(* ===== verification/Apikeyv1.v ===== *)
(** * Apikeyv1: the messages of the wire contract (gen/apikey/v1/apikey.pb.go)

    One record per message and one function per generated getter.  A message is
    passed by pointer, so a getter takes an [option]: on a nil receiver it answers
    the zero value of the field.  Repeated message fields are slices of pointers.
    [google.golang.org/protobuf] is not part of the repository: its [Timestamp]
    is a parameter, with the two conversions of the package and the round trip
    its documentation promises. *)

From S2P Require Import Prelude Store.

(** [timestamppb.New] and the method [AsTime] of [Timestamp]. *)
Class TimestampPb (Timestamp : Type) := {
  timestamppb_New : Time -> Timestamp;
  timestamppb_AsTime : Timestamp -> Time;
}.

(** Instants whose seconds fit the message survive the round trip. *)
Definition timestamp_range (t : Time) : Prop := int64_range (t / 10 ^ 9).

Class TimestampPbLaws (Timestamp : Type) `{TimestampPb Timestamp} := {
  timestamppb_roundtrip : forall t, timestamp_range t -> timestamppb_AsTime (timestamppb_New t) = t;
}.

Module apikeyv1.

Inductive VerifyResult : Type :=
| VERIFY_RESULT_UNSPECIFIED
| VERIFY_RESULT_VALID
| VERIFY_RESULT_NOT_FOUND
| VERIFY_RESULT_REVOKED
| VERIFY_RESULT_EXPIRED
| VERIFY_RESULT_DEPLETED
| VERIFY_RESULT_FORBIDDEN
| VERIFY_RESULT_RATE_LIMITED.

#[global] Instance VerifyResult_eq_dec : EqDecision VerifyResult.
Proof. solve_decision. Defined.
(* ===== verification/HeapPrivacy.v ===== *)
(** * HeapPrivacy: the objects of the store are its own

    The footprint of a store is the set of the objects its references reach.
    [reachable] relates the states of the driver on the heap to those of the driver on
    values when, between the calls, the caller writes any object outside the
    footprint. *)

From S2P Require Import Prelude Effects GoSort Store StoreSpec Heap References HeapSpec Memory MemoryProps.
From S2P Require Import HeapMemory HeapMemoryProps.
Import heap_memory.

(** ** Locations *)

Definition ptr_locs {A} (p : ptr A) : gset loc :=
  match p with
  | None => ∅
  | Some l => {[ l ]}
  end.

Definition workspace_locs (w : HWorkspace) : gset loc := ptr_locs (HWorkspace_Metadata w).
Definition api_locs (a : HAPI) : gset loc := ptr_locs (HAPI_Metadata a).
Definition key_locs (k : HKey) : gset loc :=
  ptr_locs (HKey_KeyHash k) ∪ ptr_locs (HKey_Permissions k) ∪ ptr_locs (HKey_LimitRefs k) ∪
  ptr_locs (HKey_ExpiresAt k) ∪ ptr_locs (HKey_LastVerifiedAt k) ∪ ptr_locs (HKey_Metadata k).

Definition map_locs {X} (locs : X -> gset loc) (m : gmap string X) : gset loc :=
  ⋃ (locs <$> (map_to_list m).*2).

Definition footprint (s : Store) : gset loc :=
  map_locs workspace_locs (workspaces s) ∪ map_locs api_locs (apis s) ∪ map_locs key_locs (keys s).

Lemma elem_of_map_locs {X} (locs : X -> gset loc) m l :
  l ∈ map_locs locs m <-> exists id' x, m !! id' = Some x /\ l ∈ locs x.
Proof.
  unfold map_locs. rewrite elem_of_union_list. setoid_rewrite list_elem_of_fmap. setoid_rewrite list_elem_of_fmap.
  split.
  - intros (ls & (x & -> & [id' x'] & -> & Hx) & Hl). exists id', x'. by apply elem_of_map_to_list in Hx.
  - intros (id' & x & Hx & Hl). exists (locs x). split; [|done]. exists x. split; [done|].
    exists (id', x). by rewrite elem_of_map_to_list.
Qed.

(** ** Values depend on the locations reached only *)

(** [h] and [h'] have the same objects at the locations [ls]. *)
Definition agree (ls : gset loc) (h h' : heap) : Prop := forall l, l ∈ ls -> h' !! l = h !! l.

Lemma agree_mono ls ls' h h' : agree ls h h' -> ls' ⊆ ls -> agree ls' h h'.
Proof. intros Ha Hs l Hl. by apply Ha, Hs. Qed.

Lemma deref_agree `{Boxed A} h h' (p : ptr A) : agree (ptr_locs p) h h' -> deref h' p = deref h p.
Proof. intros Ha. destruct p as [l|]; [|done]. unfold deref. rewrite Ha; [done|]. cbn. set_solver. Qed.

Lemma deref_locs `{Boxed A} h (p : ptr A) v : deref h p = Some v -> ptr_locs p ⊆ dom h.
Proof.
  intros Hp%deref_inv. destruct p as [l|]; cbn; [|set_solver]. destruct v; [|done]. destruct Hp as (o & Hl & _).
  apply elem_of_dom_2 in Hl. set_solver.
Qed.

Lemma load_key_agree h h' k : agree (key_locs k) h h' -> load_key h' k = load_key h k.
Proof.
  intros Ha. unfold load_key. unfold key_locs in Ha.
  by rewrite !(deref_agree h h') by (eapply agree_mono; [exact Ha|set_solver]).
Qed.

Lemma load_key_locs h k v : load_key h k = Some v -> key_locs k ⊆ dom h.
Proof.
  intros [H1 H2 H3 H4 H5 H6 _ _ _ _ _ _ _ _ _]%load_key_spec. unfold key_locs.
  apply deref_locs in H1, H2, H3, H4, H5, H6. set_solver.
Qed.

Lemma load_workspace_agree h h' w : agree (workspace_locs w) h h' -> load_workspace h' w = load_workspace h w.
Proof. intros Ha. unfold load_workspace. by rewrite (deref_agree h h'). Qed.

Lemma load_workspace_locs h w v : load_workspace h w = Some v -> workspace_locs w ⊆ dom h.
Proof. intros [Hm _]%load_workspace_spec. by eapply deref_locs. Qed.

Lemma load_api_agree h h' a : agree (api_locs a) h h' -> load_api h' a = load_api h a.
Proof. intros Ha. unfold load_api. by rewrite (deref_agree h h'). Qed.

Lemma load_api_locs h a v : load_api h a = Some v -> api_locs a ⊆ dom h.
Proof. intros [Hm _]%load_api_spec. by eapply deref_locs. Qed.

(** ** Stores *)

Lemma map_Forall2_is_Some {A B} (R : string -> A -> B -> Prop) (m1 : gmap string A) (m2 : gmap string B) id' :
  map_Forall2 R m1 m2 -> is_Some (m1 !! id') <-> is_Some (m2 !! id').
Proof. intros Hm. destruct (Forall2_lookup _ _ _ id' Hm) as [[-> ->]|(x & y & -> & -> & _)]; [done|]. by split; eexists. Qed.

Lemma Forall2_agree {X V} (load : heap -> X -> option V) locs h h' (m1 : gmap string X) (m2 : gmap string V) :
  (forall x, agree (locs x) h h' -> load h' x = load h x) -> agree (map_locs locs m1) h h' ->
  map_Forall2 (fun _ x v => load h x = Some v) m1 m2 -> map_Forall2 (fun _ x v => load h' x = Some v) m1 m2.
Proof.
  intros Hload Ha Hm id'. pose proof (Hm id') as Hid. destruct (m1 !! id') as [x|] eqn:Hx; inversion Hid; subst; constructor.
  rewrite Hload; [done|]. eapply agree_mono; [exact Ha|]. intros l Hl. apply elem_of_map_locs. eauto.
Qed.

Lemma Forall2_locs {X V} (load : heap -> X -> option V) locs h (m1 : gmap string X) (m2 : gmap string V) :
  (forall x v, load h x = Some v -> locs x ⊆ dom h) ->
  map_Forall2 (fun _ x v => load h x = Some v) m1 m2 -> map_locs locs m1 ⊆ dom h.
Proof.
  intros Hload Hm l (id' & x & Hx & Hl)%elem_of_map_locs. pose proof (Hm id') as Hid. rewrite Hx in Hid.
  inversion Hid; subst. by eapply Hload.
Qed.

Lemma rep_agree h h' s m : rep h s m -> agree (footprint s) h h' -> rep h' s m.
Proof.
  intros [Hw Ha Hk Hi] Hag. unfold footprint in Hag. split; [..|done].
  - eapply Forall2_agree; [apply load_workspace_agree|eapply agree_mono; [exact Hag|set_solver]|exact Hw].
  - eapply Forall2_agree; [apply load_api_agree|eapply agree_mono; [exact Hag|set_solver]|exact Ha].
  - eapply Forall2_agree; [apply load_key_agree|eapply agree_mono; [exact Hag|set_solver]|exact Hk].
Qed.

Lemma rep_locs h s m : rep h s m -> footprint s ⊆ dom h.
Proof.
  intros [Hw Ha Hk _]. unfold footprint.
  pose proof (Forall2_locs _ _ _ _ _ (load_workspace_locs h) Hw).
  pose proof (Forall2_locs _ _ _ _ _ (load_api_locs h) Ha).
  pose proof (Forall2_locs _ _ _ _ _ (load_key_locs h) Hk). set_solver.
Qed.

(** The objects of the store, and the others. *)
Definition inside (s : Store) (h : heap) : heap := base.filter (fun lo => lo.1 ∈ footprint s) h.
Definition outside (s : Store) (h : heap) : heap := base.filter (fun lo => lo.1 ∉ footprint s) h.

Lemma outside_inside s h : outside s h ∪ inside s h = h.
Proof. unfold outside, inside. rewrite map_union_comm; [apply map_filter_union_complement|]. symmetry. apply map_disjoint_filter_complement. Qed.

Lemma outside_disjoint s h : outside s h ##ₘ inside s h.
Proof. symmetry. apply map_disjoint_filter_complement. Qed.

Lemma rep_inside h s m : rep h s m -> rep (inside s h) s m.
Proof.
  intros Hr. eapply rep_agree; [exact Hr|]. intros l Hl. apply option_eq. intros o.
  unfold inside. rewrite map_lookup_filter_Some. naive_solver.
Qed.

(** ** Histories *)

Inductive reachable : heap -> Store -> memory.Store -> Prop :=
| reachable_New h : reachable h New memory.New
| reachable_write h s m l o : reachable h s m -> l ∉ footprint s -> reachable (<[l := o]> h) s m
| reachable_call X (e : HStoreE X) i h s m h' s' x m' :
    reachable h s m -> h_input_ok i s -> h_event_ok (outside s h) e ->
    handle X e i s h = Some (h', (s', x)) ->
    with_value (outside s h) e (fun Y e' _ => exists y, memory.handle Y e' i m = Some (m', y)) ->
    reachable h' s' m'.

(** One call from a state with the objects apart. *)
Lemma call_private X (e : HStoreE X) i h s m :
  rep h s m -> inv m -> h_input_ok i s -> h_event_ok (outside s h) e ->
  exists h' s' x, handle X e i s h = Some (h', (s', x)) /\ h ⊆ h' /\
    with_value (outside s h) e (fun Y e' rel => exists m' y,
      memory.handle Y e' i m = Some (m', y) /\ rep h' s' m' /\ inv m' /\ rel (outside s' h') x y).
Proof.
  intros Hr Hi Ho He. pose proof (h_input_ok_value _ _ _ _ Hr Ho) as Hin.
  pose proof (handle_values _ _ _ _ _ _ i (outside_disjoint s h) (rep_inside _ _ _ Hr) He) as Hh.
  apply (with_value_elim _ _ _ _ (with_value_and _ _ _ _ He (with_value_and _ _ _ _ Hh (answer_weaken _ _ He)))).
  intros Y e' rel (Hok & Hrun & Hweak) Hval.
  destruct (MemoryProps.handle_refines Y e' i m Hi Hin Hok) as (m' & y & Hm & Hi' & _).
  destruct (Hrun _ Hm) as (hn & [s' x] & Hc & Hd & hr & ho & -> & Hdr & Hrep & Hx). cbn in *.
  rewrite outside_inside in *. exists (hr ∪ ho ∪ h), s', x. split_and!; [done|by apply map_union_subseteq_r|].
  apply Hval. exists m', y. split_and!; [done| |done|].
  - eapply rep_agree; [exact Hrep|]. intros l Hl%(rep_locs _ _ _ Hrep).
    apply elem_of_dom in Hl as [o Hl]. rewrite Hl. eapply lookup_weaken; [exact Hl|].
    assert (Hins : inside s h ⊆ h) by apply map_filter_subseteq. split_disjoint.
    apply map_union_least.
    + etrans; [apply map_union_subseteq_r|apply map_union_subseteq_l]. done.
    + etrans; [exact Hins|]. by apply map_union_subseteq_r, map_disjoint_union_l.
  - eapply Hweak; [exact Hx|]. apply map_subseteq_spec. intros l o Hl. unfold outside.
    apply map_lookup_filter_Some. split; cbn.
    + by do 2 apply lookup_union_Some_l.
    + intros Hf%(rep_locs _ _ _ Hrep). rewrite dom_union in Hf. apply elem_of_union in Hf as [Hf|Hf].
      * apply elem_of_dom in Hf as [o' Hf]. by apply (map_disjoint_spec hr ho) with (i := l) (x := o) (y := o').
      * apply elem_of_dom in Hf as [o' Hf]. apply map_lookup_filter_Some in Hf as [Hf _]. split_disjoint.
        by apply (map_disjoint_spec hr h) with (i := l) (x := o) (y := o').
Qed.

Lemma reachable_rep h s m : reachable h s m -> rep h s m /\ inv m.
Proof.
  induction 1 as [h|h s m l o Hre [Hr Hi] Hl|X e i h s m h' s' x m' Hre [Hr Hi] Ho He Hh Hm].
  - split; [|apply inv_New]. apply (rep_agree ∅); [apply rep_New|].
    intros l. unfold footprint, map_locs. cbn. rewrite !map_to_list_empty. cbn. set_solver.
  - split; [|done]. eapply rep_agree; [exact Hr|]. intros l' Hl'. apply lookup_insert_ne. congruence.
  - destruct (call_private _ _ _ _ _ _ Hr Hi Ho He) as (h2 & s2 & x2 & Hh2 & _ & Hv). rewrite Hh in Hh2. simplify_eq.
    apply (with_value_elim _ _ _ _ (with_value_and _ _ _ _ Hm Hv)).
    intros Y e' rel [[y Hy] (m2 & y2 & Hy2 & Hr2 & Hi2 & _)] _. rewrite Hy in Hy2. by simplify_eq.
Qed.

▸ Your assignment
All that belongs in your answer is the stretch of entries above from the line with "Proof. symmetry. apply" through the line with "Lemma call_private X", printed exactly.

▸ Result of the task
Proof. symmetry. apply map_disjoint_filter_complement. Qed.

Lemma rep_inside h s m : rep h s m -> rep (inside s h) s m.
Proof.
  intros Hr. eapply rep_agree; [exact Hr|]. intros l Hl. apply option_eq. intros o.
  unfold inside. rewrite map_lookup_filter_Some. naive_solver.
Qed.

(** ** Histories *)

Inductive reachable : heap -> Store -> memory.Store -> Prop :=
| reachable_New h : reachable h New memory.New
| reachable_write h s m l o : reachable h s m -> l ∉ footprint s -> reachable (<[l := o]> h) s m
| reachable_call X (e : HStoreE X) i h s m h' s' x m' :
    reachable h s m -> h_input_ok i s -> h_event_ok (outside s h) e ->
    handle X e i s h = Some (h', (s', x)) ->
    with_value (outside s h) e (fun Y e' _ => exists y, memory.handle Y e' i m = Some (m', y)) ->
    reachable h' s' m'.

(** One call from a state with the objects apart. *)
Lemma call_private X (e : HStoreE X) i h s m :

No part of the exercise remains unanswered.